Dataset entries

--------------------------------------------------

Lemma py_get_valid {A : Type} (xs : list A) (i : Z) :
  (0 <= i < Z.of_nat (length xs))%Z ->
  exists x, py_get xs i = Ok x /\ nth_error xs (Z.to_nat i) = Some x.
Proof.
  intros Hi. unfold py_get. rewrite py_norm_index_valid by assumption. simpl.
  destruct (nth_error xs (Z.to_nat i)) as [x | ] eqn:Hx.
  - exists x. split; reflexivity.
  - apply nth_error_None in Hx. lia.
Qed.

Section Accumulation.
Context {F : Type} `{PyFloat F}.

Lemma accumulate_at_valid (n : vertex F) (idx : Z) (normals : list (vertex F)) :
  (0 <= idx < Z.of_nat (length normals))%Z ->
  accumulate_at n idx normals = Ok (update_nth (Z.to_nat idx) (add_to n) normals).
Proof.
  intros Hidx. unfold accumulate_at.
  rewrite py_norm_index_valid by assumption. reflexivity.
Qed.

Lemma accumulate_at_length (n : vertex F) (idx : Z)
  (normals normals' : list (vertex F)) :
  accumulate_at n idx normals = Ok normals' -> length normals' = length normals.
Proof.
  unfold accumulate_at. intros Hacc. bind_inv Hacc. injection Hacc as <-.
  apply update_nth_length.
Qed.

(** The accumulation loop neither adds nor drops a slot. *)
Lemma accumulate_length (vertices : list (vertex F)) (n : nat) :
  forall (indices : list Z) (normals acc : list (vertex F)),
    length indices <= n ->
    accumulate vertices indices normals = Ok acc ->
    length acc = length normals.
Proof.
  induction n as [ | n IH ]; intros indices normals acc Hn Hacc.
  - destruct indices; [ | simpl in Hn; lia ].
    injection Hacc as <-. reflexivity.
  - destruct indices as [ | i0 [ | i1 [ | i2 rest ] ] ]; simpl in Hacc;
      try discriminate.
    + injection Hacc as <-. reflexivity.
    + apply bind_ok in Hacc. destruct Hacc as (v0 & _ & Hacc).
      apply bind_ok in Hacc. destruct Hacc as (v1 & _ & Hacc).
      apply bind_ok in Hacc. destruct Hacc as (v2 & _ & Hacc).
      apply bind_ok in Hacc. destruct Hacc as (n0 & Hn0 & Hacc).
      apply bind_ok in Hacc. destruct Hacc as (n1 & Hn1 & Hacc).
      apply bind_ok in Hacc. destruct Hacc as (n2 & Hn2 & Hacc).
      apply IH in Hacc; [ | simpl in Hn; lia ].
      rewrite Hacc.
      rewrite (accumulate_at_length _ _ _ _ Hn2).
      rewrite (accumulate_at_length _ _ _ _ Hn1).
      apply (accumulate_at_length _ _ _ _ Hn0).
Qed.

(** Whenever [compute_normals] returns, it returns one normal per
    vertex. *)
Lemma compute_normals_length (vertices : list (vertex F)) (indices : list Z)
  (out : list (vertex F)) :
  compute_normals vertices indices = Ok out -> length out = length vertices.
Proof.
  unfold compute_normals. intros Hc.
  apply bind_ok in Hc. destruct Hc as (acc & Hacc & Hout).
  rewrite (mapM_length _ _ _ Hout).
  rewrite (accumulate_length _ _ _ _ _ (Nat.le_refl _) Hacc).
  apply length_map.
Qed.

--------------------------------------------------

Where in the entries above does the word "reflexivity" appear? Copy each line that has it.

▸ **Reply**:
  - exists x. split; reflexivity.
  rewrite py_norm_index_valid by assumption. reflexivity.
    injection Hacc as <-. reflexivity.
    + injection Hacc as <-. reflexivity.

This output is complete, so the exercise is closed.